Lemma blocks_codec :
  Forall (block_ok e) (ly_blocks ly) → in_u64 ly' → Forall (leaf_codec bbt_kind be_bid encode_bbt_leaf bbt_record) (ly_blocks ly').
Proof.
  intros Hok [Hfs Hnx]. apply Forall_forall. intros b Hb. destruct (placed_block b Hok Hb) as (Hl & Ho & _).
  pose proof (file_size_block ly' b Hb) as Hfb. pose proof (block_span_bounds (be_len b)).
  assert (Hr : 16 <= be_bid b < next_bid_counter (ly_bids ly') + 3).
  { apply (fn_range _ _ _ _ _ _ _ Hfn). apply elem_of_app. left. by apply (list_elem_of_fmap_2 be_bid). }
  unfold HEADER_SIZE in Ho. apply bbt_codec; lia.
Qed.

Lemma root_page plan r : in_u64 ly' →
  (concat (tp_levels plan) ⊆ concat (tp_levels np) ++ concat (tp_levels bp)) → r ∈ concat (tp_levels plan) →
  ∃ o, page_offset_map ly' !! r = Some o ∧ off (page_offset_map ly') r = o ∧ HEADER_SIZE <= o < 2 ^ 64 ∧ 0 <= r < 2 ^ 64 ∧
    0 <= file_size ly' ∧ 0 <= next_bid_counter (ly_bids ly').
Proof.
  intros Hu Hsub Hr. apply Hsub in Hr. pose proof (planned_pages Hu) as Hp. rewrite Forall_forall in Hp.
  destruct (Hp r Hr) as [[o Ho] Hrange]. exists o.
  rewrite <-(fn_bids _ _ _ _ _ _ _ Hfn) in Hr. apply list_elem_of_fmap in Hr as (p & -> & Hin).
  pose proof (off_page p Hin) as Hoff. destruct (page_in p Hin) as (Hge & Hlook & Hpin). rewrite Hlook in Ho. injection Ho as <-.
  rewrite Hoff in *. pose proof (fn_range _ _ _ _ _ _ _ Hfn (pe_bid p)) as Hb. destruct Hu as [_ Hu].
  rewrite elem_of_app in Hb. specialize (Hb (or_intror (list_elem_of_fmap_2 pe_bid _ _ Hpin))).
  pose proof (file_size_page ly' p Hpin). unfold HEADER_SIZE, PAGE_SIZE in *. split_and!; try done; lia.
Qed.

Lemma finalize_file_spec :
  amap_complete (eg_amap e) → in_u64 ly' → Forall node_u64 (ly_nodes ly) → NoDup (map ne_nid (ly_nodes ly)) →
  Forall (block_ok e) (ly_blocks ly) →
  ∃ f, finalize_file ly' np bp = Ok f ∧ final_file (f_bytes f).
Proof.
  intros Hcomp Hu Hn Hnd Hok. set (offsets := page_offset_map ly').
  pose proof (planned_pages Hu) as Hpl. apply Forall_app in Hpl as [Hpn Hpb]. fold offsets in Hpn, Hpb.
  destruct (plan_root_ok _ _ _ np (fn_nbt _ _ _ _ _ _ _ Hfn)) as (nroot & Hnroot & Hnin).
  destruct (plan_root_ok _ _ _ bp (fn_bbt _ _ _ _ _ _ _ Hfn)) as (broot & Hbroot & Hbin).
  destruct (root_page np nroot Hu ltac:(set_solver) Hnin) as (no & Hno & Hnoff & Hnr & Hnb & Hfs0 & Hnx0).
  destruct (root_page bp broot Hu ltac:(set_solver) Hbin) as (bo & Hbo & Hboff & Hbr & Hbb & _ & _). fold offsets in Hno, Hnoff, Hbo, Hboff.
  destruct (fn_laid _ _ _ _ _ _ _ Hfn) as (hi & _ & Hslots).
  assert (Hm : ∃ m ms, maps = m :: ms).
  { specialize (Hslots Hcomp 0 ltac:(done)). destruct maps as [|m ms]; [|eauto].
    exfalso. apply (elem_of_nil (slot 0)), Hslots. unfold slot, AMAP_FIRST_OFFSET, PAGE_SIZE. lia. }
  destruct Hm as (m & ms & Hm).
  assert (Hamap : ∃ o, ib_amap_last ly' = Some o).
  { apply (ib_amap_last_some ly' m); [rewrite (fn_pages _ _ _ _ _ _ _ Hfn), Hm; set_solver|].
    pose proof (fn_maps _ _ _ _ _ _ _ Hfn) as Hmp. rewrite Hm in Hmp. apply Forall_cons in Hmp as [[? _] _]. done. }
  destruct Hamap as (amap_last & Hamap). destruct (fn_file _ _ _ _ _ _ _ Hfn) as (e' & He' & Hfile).
  set (header := header_bytes (file_size ly') amap_last (next_bid_counter (ly_bids ly')) nroot no broot bo).
  unfold finalize_file. rewrite He'. simpl ok_or. rewrite bind_ok.
  unfold write_header_v1. rewrite Hnroot, Hbroot, !bind_ok. fold offsets. rewrite Hno, Hbo. simpl ok_or. rewrite !bind_ok, Hamap. simpl ok_or. rewrite !bind_ok.
  fold header. set (f0 := f_write_all _ header). unfold write_all_amap_pages_v1. rewrite amap_filter, Hm. rewrite <-Hm. rewrite bind_ok.
  set (f1 := foldl _ f0 maps). unfold write_nbt.
  rewrite (first_repeat_none (map ne_nid (sort_on ne_nid (ly_nodes ly')))) by (rewrite sort_on_perm, (fn_nodes _ _ _ _ _ _ _ Hfn); done).
  destruct (write_records_spec nbt_kind ne_nid encode_nbt_leaf nbt_record np offsets PTYPE_NBT NBT_LEAF_ENTRY_SIZE
    (sort_on ne_nid (ly_nodes ly')) (ly_nodes ly) f1) as (nroot' & nws & f2 & Hrun2 & Hb2 & Hnt); try done.
  { apply (fn_nbt _ _ _ _ _ _ _ Hfn). }
  { rewrite sort_on_perm. by rewrite (fn_nodes _ _ _ _ _ _ _ Hfn). }
  { by apply zlen_nodes_bound. }
  { eapply Forall_impl; [exact Hn|]. apply nbt_codec. }
  destruct (leaf_regions ne_nid encode_nbt_leaf _ _) as [nkeys npages]. cbn [fst snd] in Hrun2. rewrite Hrun2, bind_ok.
  unfold write_bbt.
  assert (Hzb : zlen (ly_blocks ly) = zlen (ly_blocks ly')).
  { unfold zlen. by rewrite (Forall2_length _ _ _ (fn_blocks _ _ _ _ _ _ _ Hfn)). }
  destruct (write_records_spec bbt_kind be_bid encode_bbt_leaf bbt_record bp offsets PTYPE_BBT BBT_LEAF_ENTRY_SIZE
    (sort_on be_bid (ly_blocks ly')) (ly_blocks ly') f2) as (broot' & bws & f3 & Hrun3 & Hb3 & Hbt); try done.
  { rewrite <-Hzb. apply (fn_bbt _ _ _ _ _ _ _ Hfn). }
  { apply sort_on_perm. }
  { by apply zlen_blocks_bound. }
  { by apply blocks_codec. }
  destruct (leaf_regions be_bid encode_bbt_leaf _ _) as [bkeys bpages]. cbn [fst snd] in Hrun3. rewrite Hrun3, bind_ok.
  eexists. split; [done|].
  pose proof (tw_root _ _ _ _ _ _ _ _ Hnt) as Hr1. rewrite Hnroot in Hr1. injection Hr1 as <-.
  pose proof (tw_root _ _ _ _ _ _ _ _ Hbt) as Hr2. rewrite Hbroot in Hr2. injection Hr2 as <-.
  destruct (writes_separate header nws bws Hok) as [Hsep Hpos]; [apply zlen_header_bytes| |].
  { rewrite (tw_regions _ _ _ _ _ _ _ _ Hnt), (tw_regions _ _ _ _ _ _ _ _ Hbt). apply tree_regions. }
  set (ws := (0, header) :: _) in *.
  assert (Hbytes : f_bytes (write_blocks (ly_blocks ly') f3) = write_all_at (f_bytes (eg_file e)) ws).
  { rewrite write_blocks_bytes, Hb3, Hb2. subst f1. rewrite (foldl_put_at pe_offset (λ p, amap_page (pe_offset p) (pe_bid p))).
    subst f0 ws. simpl. rewrite Hfile, !write_all_at_app. done. }
  assert (Hsepw : separate (map region ws)) by (by apply separate_app in Hsep as (? & _ & _)).
  pose proof (separate_all_stored (f_bytes (eg_file e)) ws Hpos Hsepw) as Hall. rewrite <-Hbytes in Hall.
  apply (all_stored_app _ [(0, header)]) in Hall as [Hh Hall]. apply all_stored_app in Hall as [Hmaps Hall].
  apply all_stored_app in Hall as [Hnws Hall]. apply all_stored_app in Hall as [Hbws Hblk].
  split; [|done|].
  - exists amap_last, nroot, broot, nws, bws. cbn zeta. fold offsets. rewrite Hnoff, Hboff. split_and!; try done; try lia.
    + destruct Hu as [? Hnx]. unfold HEADER_SIZE in *. split; lia.
    + apply (Hh (0, header)). set_solver.
  - intros b payload Hb [Hz Hc]. destruct (be_on_disk b) eqn:Hd.
    + rewrite Hbytes. apply separate_stored; [done| |done]. rewrite zlen_data_block, Hz. constructor; [|done].
      apply Forall_forall. intros a Ha. apply apart_sym. apply separate_app in Hsep as (_ & _ & Hsep).
      apply (Hsep a (block_region b) Ha). apply (list_elem_of_fmap_2 block_region). by apply list_elem_of_filter.
    + rewrite <-Hc. apply (Hblk (block_write b)). apply list_elem_of_fmap_2. by apply list_elem_of_filter.
Qed.

(** *** Reading the indexes *)

(** The index built from a written tree: one entry per record. *)
Lemma tree_written_build {A R} (K : tree_kind R) `{!TreeKindOk K} (key : A → Z) (rec : A → R) plan (records : list A) root ws file :
  tree_written K key rec plan (page_offset_map ly') records root ws → all_stored file ws →
  (concat (tp_levels plan) ⊆+ concat (tp_levels np) ++ concat (tp_levels bp)) → HEADER_SIZE <= off (page_offset_map ly') root →
  NoDup (map key records) →
  ∃ idx, outcome (build K file (off (page_offset_map ly') root)) = Ok idx ∧
    ∀ k r, idx !! k = Some r ↔ ∃ x, x ∈ records ∧ key x = k ∧ rec x = r.
Proof.
  intros [_ _ (tree_pages & sorted & Hp & Hs & Htree)] Hst Hsub Hroot Hnd. specialize (Htree file Hst).
  exists (index_of (map (λ x, (key x, rec x)) sorted)). split.
  - apply build_refines; [done|]. right. split; [unfold HEADER_SIZE in Hroot; lia|].
    exists (map (off (page_offset_map ly')) tree_pages), (map (λ x, (key x, rec x)) sorted). split_and!; [done| |done].
    rewrite Hp. pose proof tree_offsets_distinct as Hd. apply (fmap_submseteq (off (page_offset_map ly'))) in Hsub.
    by apply (NoDup_submseteq_sub _ _ Hd).
  - intros k r. rewrite index_of_lookup by (rewrite map_map; simpl; by rewrite Hs).
    split.
    + intros (x & [= -> ->] & Hx)%list_elem_of_fmap. rewrite Hs in Hx. by exists x.
    + intros (x & Hx & <- & <-). apply (list_elem_of_fmap_2 (λ x, (key x, rec x))). by rewrite Hs.
Qed.
End file.
(* ===== verification/PagedHeapFacts.v ===== *)
(** * Facts about paged heaps

    Each page stands for the list of its allocations; closed pages carry their
    allocation map.  The finalized pages are a heap that the reader parses, and each
    heap ID that was handed out reads back its allocation.  Both builders satisfy
    the laws of [LawfulHeap]. *)

From S2P Require Import Prelude PstError Heap PropContext WriterHeap PagedHeap.
#[local] Open Scope Z_scope.

(** ** Heap IDs *)

Definition hid_at (page slot : nat) : Z := 65536 * Z.of_nat page + 32 * (Z.of_nat slot + 1).

Lemma hid_at_fields page slot : Z.of_nat page < 65536 → Z.of_nat slot < 2047 →
  hid_type (hid_at page slot) = 0 ∧ hid_index (hid_at page slot) = Z.of_nat slot + 1 ∧
  hid_block_index (hid_at page slot) = Z.of_nat page ∧ 0 < hid_at page slot < 2 ^ 32.
Proof.
  intros Hp Hs. unfold hid_type, hid_index, hid_block_index, hid_at. change 0x1F with (Z.ones 5). change 0x7FF with (Z.ones 11).
  change 0xFFFF with (Z.ones 16). rewrite !Z.land_ones, !Z.shiftr_div_pow2 by lia.
  change (2 ^ 5) with 32. change (2 ^ 11) with 2048. change (2 ^ 16) with 65536. change (2 ^ 32) with 4294967296.
  split_and!; Z.to_euclidean_division_equations; lia.
Qed.

Lemma hid_at_inj p s q t : Z.of_nat s < 2047 → Z.of_nat t < 2047 → hid_at p s = hid_at q t → p = q ∧ s = t.
Proof. unfold hid_at. lia. Qed.

Lemma lor_halves page low : 0 <= page → 0 <= low < 2 ^ 16 → Z.lor (Z.shiftl page 16) low = 65536 * page + low.
Proof.
  intros Hp Hl. rewrite <-Z.add_nocarry_lor; [rewrite Z.shiftl_mul_pow2 by lia; lia|].
  apply Z.bits_inj'. intros n Hn. rewrite Z.land_spec, Z.bits_0, Z.shiftl_spec by done.
  destruct (Z.lt_ge_cases n 16); [by rewrite Z.testbit_neg_r by lia|].
  rewrite <-(Z.mod_small low (2 ^ 16)) by done. rewrite Z.mod_pow2_bits_high by lia. apply andb_false_r.
Qed.

(** ** Reading a slot of a page *)

(** The allocation map behind the allocations, and what it follows. *)
Definition pad2 (n : Z) : list byte := if n mod 2 =? 1 then [Byte.x00] else [].
Definition map_bytes (front : Z) (cs : list (list byte)) : list byte :=
  le_split 2 (zlen cs) ++ le_split 2 0 ++ (v ← front :: map snd (spans front cs); le_split 2 v).

Lemma ends_lookup front cs i : (i <= length cs)%nat →
  (front :: map snd (spans front cs)) !! i = Some (front + zlen (concat (take i cs))).
Proof.
  intros Hi. destruct i as [|i]; [cbn; f_equal; unfold zlen; simpl; lia|]. cbn [lookup list_lookup].
  destruct (lookup_lt_is_Some_2 cs i) as [c Hc]; [lia|].
  change ((snd <$> spans front cs) !! i = Some (front + zlen (concat (take (S i) cs)))).
  by rewrite list_lookup_fmap, (spans_lookup front cs i c Hc).
Qed.

Lemma zlen_map_bytes front cs : zlen (map_bytes front cs) = 6 + 2 * zlen cs.
Proof.
  unfold map_bytes. rewrite !zlen_app, !zlen_le_split, zlen_table, zlen_cons.
  assert (zlen (map snd (spans front cs)) = zlen cs) as -> by (unfold zlen; by rewrite length_map, length_spans). lia.
Qed.
Lemma collect_cell_written rows start out col :
  cells_right out →
  (is_hnid_column col = true → 0 <= start + ib_data col ∧ start + ib_data col + 4 <= zlen rows ∧
    cell_known (le_val rows (start + ib_data col) 4)) →
  ∃ out', clean (collect_cell r rows start out col) out' ∧ cells_right out' ∧
    (is_hnid_column col = true → cell_done out' (le_val rows (start + ib_data col) 4)) ∧ out ⊆ out'.
Proof.
  intros Hr Hcol. unfold collect_cell. destruct (is_hnid_column col); [|exists out; split_and!; [apply clean_ret|done..]].
  destruct (Hcol eq_refl) as (Hi & Hl & Hk). cbn [negb]. rewrite (proj2 (Z.ltb_ge _ _)) by lia. set (v := le_val rows (start + ib_data col) 4) in *.
  destruct (decide (v = 0)) as [Hv|Hv].
  { exists out. split_and!; [|done|by intros _ ?|done]. eapply clean_quiet_bind; [apply le_at_ok; lia|]. fold v. rewrite Hv. apply clean_ret. }
  destruct (decide (hid_type v = 0)) as [Ht|Ht].
  { exists out. split_and!; [|done|by intros _ ? ?|done]. eapply clean_quiet_bind; [apply le_at_ok; lia|]. fold v.
    rewrite (proj2 (Z.eqb_neq v 0)), (proj2 (Z.eqb_eq (hid_type v) 0)) by done. apply clean_ret. }
  destruct Hk as [?|[?|[b Hb]]]; [done..|]. destruct (out !! v) as [b'|] eqn:Ho.
  { exists out. split_and!; [|done|by intros _ _ _; rewrite Ho|done]. eapply clean_quiet_bind; [apply le_at_ok; lia|]. fold v.
    rewrite (proj2 (Z.eqb_neq v 0)), bool_decide_true, orb_true_r by (done || by rewrite Ho). apply clean_ret. }
  exists (<[v := b]> out). split_and!.
  - eapply clean_quiet_bind; [apply le_at_ok; lia|]. fold v.
    rewrite (proj2 (Z.eqb_neq v 0)), (proj2 (Z.eqb_neq (hid_type v) 0)), bool_decide_false by (done || (rewrite Ho; by intros [? ?])). cbn [orb].
    destruct Hb as (es & [Hb1 Hb2] & Hes). exists es. split; [|done]. destruct (resolve_subnode r v) as [o l]. cbn in *. by subst.
  - intros x d. destruct (decide (x = v)) as [->|Hne]; [rewrite lookup_insert_eq; by intros [= <-]|]. rewrite lookup_insert_ne by done. apply Hr.
  - intros _ _ _. by rewrite lookup_insert_eq.
  - by apply insert_subseteq.
Qed.

Lemma cell_done_mono out out' v : out ⊆ out' → cell_done out v → cell_done out' v.
Proof. intros Hs Hd Hv Ht. destruct (Hd Hv Ht) as [b Hb]. exists b. by eapply lookup_weaken. Qed.

Lemma collect_written inf rows w :
  0 < w → Forall (λ r : list byte, zlen r = w) rows →
  (∀ row c, row ∈ rows → c ∈ columns inf → is_hnid_column c = true →
    0 <= ib_data c ∧ ib_data c + 4 <= w ∧ cell_known (le_val row (ib_data c) 4)) →
  ∃ cells, clean (collect_cell_subnodes inf (concat rows) w (zlen rows) r) cells ∧ cells_right cells ∧
    ∀ row c, row ∈ rows → c ∈ columns inf → is_hnid_column c = true → cell_done cells (le_val row (ib_data c) 4).
Proof.
  intros Hw Hrows Hk. unfold collect_cell_subnodes. rewrite (proj2 (Z.eqb_neq w 0)) by lia. cbn [orb].
  destruct (zlen rows =? 0) eqn:H0; bool_to_Z.
  { destruct rows; [|unfold zlen in H0; simpl in H0; lia]. exists ∅. split_and!; [apply clean_ret|done|set_solver]. }
  replace (Z.to_nat (zlen rows)) with (length rows) by (unfold zlen; lia).
  set (J := λ (i : nat) out, ∀ row, rows !! i = Some row → ∀ c, c ∈ columns inf → is_hnid_column c = true → cell_done out (le_val row (ib_data c) 4)).
  destruct (clean_mfold (λ out i, mfold (collect_cell r (concat rows) (Z.of_nat i * w)) (columns inf) out) (λ out, cells_right out) J (seq 0 (length rows)) ∅)
    as (cells & Hrun & Hright & Hall & _); [done| |].
  - intros out i Hi Hout. apply elem_of_seq in Hi as [_ Hi]. cbn in Hi. destruct (lookup_lt_is_Some_2 rows i Hi) as [row Hrow].
    destruct (clean_mfold (collect_cell r (concat rows) (Z.of_nat i * w)) (λ o, cells_right o ∧ out ⊆ o)
      (λ c o, is_hnid_column c = true → cell_done o (le_val row (ib_data c) 4)) (columns inf) out) as (out' & Hrun' & [Hr' Hs'] & Hc' & _); [done| |].
    + intros o c Hc [Ho Hs]. destruct (collect_cell_written (concat rows) (Z.of_nat i * w) o c Ho) as (o' & Hrun' & Hr' & Hd & Hs').
      { intros Hh. destruct (Hk row c) as (H1 & H2 & H3); [by eapply list_elem_of_lookup_2|done..|].
        destruct (row_field rows w i row (ib_data c) 4) as [-> Hle]; [done..|lia|lia|]. split_and!; [lia|lia|done]. }
      exists o'. split_and!; [done|done|by etrans| |].
      * intros Hh. destruct (Hk row c) as (H1 & H2 & H3); [by eapply list_elem_of_lookup_2|done..|].
        destruct (row_field rows w i row (ib_data c) 4) as [<- _]; [done..|lia|lia|]. by apply Hd.
      * intros y Hy Hh. eapply cell_done_mono; [exact Hs'|]. by apply Hy.
    + exists out'. split_and!; [done|done| |].
      * intros row' Hrow' c Hc. rewrite Hrow in Hrow'. injection Hrow' as <-. by apply Hc'.
      * intros y Hy row' Hrow' c Hc Hh. eapply cell_done_mono; [exact Hs'|]. by eapply Hy.
  - exists cells. split_and!; [done|done|]. intros row c [i Hi]%list_elem_of_lookup Hc Hh. refine (Hall i _ row Hi c Hc Hh).
    apply elem_of_seq. apply lookup_lt_Some in Hi. lia.
Qed.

──────────────────────────────

Using the records above, restate word for word the lines from the one with "rewrite Hoff in" through the one with "pose proof (fn_maps", both included.

Written solution:
  rewrite Hoff in *. pose proof (fn_range _ _ _ _ _ _ _ Hfn (pe_bid p)) as Hb. destruct Hu as [_ Hu].
  rewrite elem_of_app in Hb. specialize (Hb (or_intror (list_elem_of_fmap_2 pe_bid _ _ Hpin))).
  pose proof (file_size_page ly' p Hpin). unfold HEADER_SIZE, PAGE_SIZE in *. split_and!; try done; lia.
Qed.

Lemma finalize_file_spec :
  amap_complete (eg_amap e) → in_u64 ly' → Forall node_u64 (ly_nodes ly) → NoDup (map ne_nid (ly_nodes ly)) →
  Forall (block_ok e) (ly_blocks ly) →
  ∃ f, finalize_file ly' np bp = Ok f ∧ final_file (f_bytes f).
Proof.
  intros Hcomp Hu Hn Hnd Hok. set (offsets := page_offset_map ly').
  pose proof (planned_pages Hu) as Hpl. apply Forall_app in Hpl as [Hpn Hpb]. fold offsets in Hpn, Hpb.
  destruct (plan_root_ok _ _ _ np (fn_nbt _ _ _ _ _ _ _ Hfn)) as (nroot & Hnroot & Hnin).
  destruct (plan_root_ok _ _ _ bp (fn_bbt _ _ _ _ _ _ _ Hfn)) as (broot & Hbroot & Hbin).
  destruct (root_page np nroot Hu ltac:(set_solver) Hnin) as (no & Hno & Hnoff & Hnr & Hnb & Hfs0 & Hnx0).
  destruct (root_page bp broot Hu ltac:(set_solver) Hbin) as (bo & Hbo & Hboff & Hbr & Hbb & _ & _). fold offsets in Hno, Hnoff, Hbo, Hboff.
  destruct (fn_laid _ _ _ _ _ _ _ Hfn) as (hi & _ & Hslots).
  assert (Hm : ∃ m ms, maps = m :: ms).
  { specialize (Hslots Hcomp 0 ltac:(done)). destruct maps as [|m ms]; [|eauto].
    exfalso. apply (elem_of_nil (slot 0)), Hslots. unfold slot, AMAP_FIRST_OFFSET, PAGE_SIZE. lia. }
  destruct Hm as (m & ms & Hm).
  assert (Hamap : ∃ o, ib_amap_last ly' = Some o).
  { apply (ib_amap_last_some ly' m); [rewrite (fn_pages _ _ _ _ _ _ _ Hfn), Hm; set_solver|].
    pose proof (fn_maps _ _ _ _ _ _ _ Hfn) as Hmp. rewrite Hm in Hmp. apply Forall_cons in Hmp as [[? _] _]. done. }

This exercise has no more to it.